# Power Query from web. Foreign Exchange Rates



## Quiquegl (Jan 30, 2016)

Dear All,

Is it possible to import for free the daily foreign exchange rates (all of them if possible)  from a reliable web such as Oanda or ECB to Power Query?

I have tried on both websites but can't get the data.

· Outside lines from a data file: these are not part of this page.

(* ===== verification/ReportsSync.v ===== *)
(** * Reports of the concurrency components

    [RenderRaceExplanation] of [race_demo.go], [RenderDiningStatus] of
    [dining_philosophers.go] and [RenderState] of [deadlock_banker.go], all in
    [src/pkg/concurrency]. *)

From S2P Require Import Prelude Visualizer Drawing GoText Reports.
From S2P Require Import Race Dining Banker.

(** ** The data race *)
Definition unsafeStatus (res : RaceResult) : string :=
  if LostUpdates res =? 0 then Badge "NO RACE OBSERVED" BgYellow FgHiWhite
  else Badge "DATA RACE DETECTED" BgRed FgHiWhite.

Definition raceTable (res : RaceResult) : Table :=
  tableOf
    ["Execution Mode"; "Goroutines"; "Iterations/G"; "Expected Count"; "Actual Count";
     "Lost Updates"; "Status"]
    ["left"; "right"; "right"; "right"; "right"; "right"; "center"]
   [[ "Unsafe (No Locks/Atomics)";
      fmt_d (NumGoroutines res);
      fmt_d (IterationsPerGoroutine res);
      fmt_d (ExpectedValue res);
      FgHiRed +:+ fmt_d (UnsafeActualValue res) +:+ Reset;
      FgHiRed +:+ fmt_d (LostUpdates res) +:+ Reset;
      unsafeStatus res ];
    [ "Safe (Hardware Atomics)";
      fmt_d (NumGoroutines res);
      fmt_d (IterationsPerGoroutine res);
      fmt_d (ExpectedValue res);
      FgHiGreen +:+ fmt_d (SafeActualValue res) +:+ Reset;
      "0";
      Badge "SYNCHRONIZED (CORRECT)" BgGreen FgHiWhite ]].

Definition assemblyTrace : list string :=
  [ "HARDWARE ROOT CAUSE: Non-Atomic Load-Modify-Store (x86 Assembly):";
    "  Step 1 [Thread 1]: mov eax, [counter]   ; Reads counter (e.g., 50) into CPU register";
    "  ──── CONTEXT SWITCH / HARDWARE INTERLEAVING ────";
    "  Step 2 [Thread 2]: mov eax, [counter]   ; Reads same counter (50)";
    "  Step 3 [Thread 2]: add eax, 1           ; Increments eax to 51";
    "  Step 4 [Thread 2]: mov [counter], eax   ; Writes 51 to RAM";
    "  ──── CONTEXT SWITCH BACK TO THREAD 1 ────";
    "  Step 5 [Thread 1]: add eax, 1           ; Increments its OWN local register (50+1=51)";
    "  Step 6 [Thread 1]: mov [counter], eax   ; OVERWRITES 51 to RAM (Lost Thread 2's update!)";
    "";
    "FIX: Mutual Exclusion (Mutex) or Hardware Atomic Instructions (LOCK CMPXCHG / LOCK XADD)." ].

Definition RenderRaceExplanation (res : RaceResult) : string :=
  SubHeader "Data Race & Concurrency Interleaving (OSTEP Chapter 26)" +:+
  Render (raceTable res) +:+ newline +:+ Box "Assembly Level Interleaving Breakdown" assemblyTrace.

(** ** The philosophers *)
Definition philosopherRow (dp : DiningPhilosophers) (i : nat) : list string :=
  [ "Philosopher " +:+ fmt_d (Z.of_nat i);
    "Fork " +:+ fmt_d (Z.of_nat i);
    "Fork " +:+ fmt_d (Z.of_nat (rightFork (NumPhilosophers dp) i));
    fmt_d (MealsEaten dp i);
    Badge "COMPLETED SAFELY" BgGreen FgHiWhite ].

Definition diningTable (dp : DiningPhilosophers) : Table :=
  tableOf
    ["Philosopher"; "Left Fork"; "Right Fork"; "Meals Completed"; "Status"]
    ["center"; "center"; "center"; "right"; "center"]
    (philosopherRow dp <$> seq 0 (NumPhilosophers dp)).

Definition diningTheory : list string :=
  [ "WHY DIJKSTRA'S RESOURCE HIERARCHY SOLVES DEADLOCK:";
    "• In the Naive approach: Every philosopher picks up Fork(i) then Fork(i+1).";
    "  This creates a directed cycle: P0->F0->P1->F1->P2->F2->P3->F3->P4->F4->P0 (Circular Wait!).";
    "• In the Resource Ordering approach: Mutexes are ordered strictly by integer ID.";
    "  Philosopher 4 acquires Fork 0 FIRST, then Fork 4.";
    "  This breaks the cycle because P4 and P0 now compete for Fork 0.";
    "  One of them wins Fork 0, leaving Fork 4 free for Philosopher 3 to eat and finish!";
    "• Result: Circular Wait condition is IMPOSSIBLE -> Deadlock is mathematically eliminated." ].

Definition RenderDiningStatus (dp : DiningPhilosophers) : string :=
  SubHeader "Dining Philosophers Problem & Solutions (OSTEP Chapter 31)" +:+
  Render (diningTable dp) +:+ newline +:+ Box "Mathematical Deadlock Elimination Proof" diningTheory.

(** ** The banker *)

(** [None] is an index out of range. *)
Fixpoint bankRows (n : nat) (i : Z) (b : BankersState) : option (list (list string)) :=
  match n with
  | O => Some []
  | S n =>
      al ← idx (Allocation b) i;
      mx ← idx (Max b) i;
      nd ← idx (Need b) i;
      rows ← bankRows n (i + 1) b;
      Some ([ "P" +:+ fmt_d i;
          fmt_v_ints al;
          fmt_v_ints mx;
          fmt_v_ints nd;
          (if i =? 0 then fmt_v_ints (Available b) else "") ] :: rows)
  end.

Definition bankTable (rows : list (list string)) : Table :=
  tableOf
    ["Process"; "Allocation"; "Max Claim"; "Need (Remaining)"; "Available"]
    ["center"; "center"; "center"; "center"; "center"]
    rows.

Definition coffman : list string :=
  [ "THE 4 COFFMAN CONDITIONS FOR DEADLOCK (Must ALL hold simultaneously):";
    "1. Mutual Exclusion: Resources cannot be shared simultaneously.";
    "2. Hold and Wait: Process holds one resource while waiting to acquire another.";
    "3. No Preemption: Resources cannot be forcibly taken from a holding process.";
    "4. Circular Wait: A closed loop of processes where each holds a resource needed by the next.";
    "";
    "DEADLOCK PREVENTION vs AVOIDANCE:";
    "• Prevention: Invalidate at least ONE of the 4 Coffman conditions (e.g. Total Resource Ordering).";
    "• Avoidance (Banker's): Dynamically check each request and grant ONLY if a Safe Sequence remains." ].

Definition RenderState (b : BankersState) : option string :=
  rows ← bankRows (Z.to_nat (NumProcesses b)) 0 b;
  Some (SubHeader "Dijkstra's Banker's Algorithm State Matrix" +:+
        Render (bankTable rows) +:+ newline +:+ Box "Deadlock Theory & Coffman Conditions" coffman).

So frustrating!!

Thanks a lot!

Enrique


----------



## ImkeF (Jan 31, 2016)

Could you provide a Webpage with an example or describe:
1) which currencies you're after
2) which period (only daily rates or for a longer period)?


----------



## Quiquegl (Jan 31, 2016)

US dollars versus the following foreign currencies:

*China yuan, **South Korea won, **U.K. pound, **Euro area euro

I used this website: 

*http://online.wsj.com/mdc/public/page/2_3021-forex.html.

I only need daily foreign exchanges although it would be nice to pull data for last month.


----------



## ImkeF (Feb 1, 2016)

These are 2 Options:

let
    Source = Web.Page(Web.Contents("http://www.xe.com/currencytables/?from=USD&date=2016-02-01")),
    Data0 = Source{0}[Data],
    #"Filtered Rows" = Table.SelectRows(Data0, each ([#"Currency code ▲▼"] = "CNY" or [#"Currency code ▲▼"] = "EUR" or [#"Currency code ▲▼"] = "GBP" or [#"Currency code ▲▼"] = "KRW"))
in
    #"Filtered Rows"

let
    Source = Web.Page(Web.Contents("http://online.wsj.com/mdc/public/page/2_3021-forex.html")),
    Data0 = Source{0}[Data],
    #"Changed Type" = Table.TransformColumnTypes(Data0,{{"Column1", type text}, {"Column2", type text}, {"Column3", type text}, {"Column4", type text}, {"Column5", type text}, {"Column6", type text}, {"Column7", type text}}),
    #"Promoted Headers" = Table.PromoteHeaders(#"Changed Type"),
    #"Filtered Rows" = Table.SelectRows(#"Promoted Headers", each ([Column1] = "China yuan" or [Column1] = "Euro area euro" or [Column1] = "South Korea won" or [Column1] = "U.K. pound"))
in
    #"Filtered Rows"

Oanda is a paid service and ecb doesn't include won and yuan in their web service (you'd have to download the files, but this isn't what you're after, right?)
The first source let's you edit the date in the URL, so you can retrieve historical rates as well.


----------



## ImkeF (Feb 1, 2016)

...here comes the ECB web service against the EUR: 
let
    Source = Xml.Tables(Web.Contents("http://www.ecb.europa.eu/stats/eurofxref/eurofxref-daily.xml")),
    #"Changed Type" = Table.TransformColumnTypes(Source,{{"subject", type text}}),
    #"http://www ecb int/vocabulary/2002-08-01/eurofxref" = #"Changed Type"{0}[#"http://www.ecb.int/vocabulary/2002-08-01/eurofxref"],
    Cube = #"http://www ecb int/vocabulary/2002-08-01/eurofxref"{0}[Cube],
    Cube1 = Cube{0}[Cube],
    #"Changed Type1" = Table.TransformColumnTypes(Cube1,{{"Attribute:time", type date}}),
    #"Expanded Cube" = Table.ExpandTableColumn(#"Changed Type1", "Cube", {"Attribute:currency", "Attribute:rate"}, {"Attribute:currency", "Attribute:rate"}),
    #"Filtered Rows" = Table.SelectRows(#"Expanded Cube", each ([#"Attribute:currency"] = "CNY" or [#"Attribute:currency"] = "GBP" or [#"Attribute:currency"] = "KRW" or [#"Attribute:currency"] = "USD"))
in
    #"Filtered Rows"


----------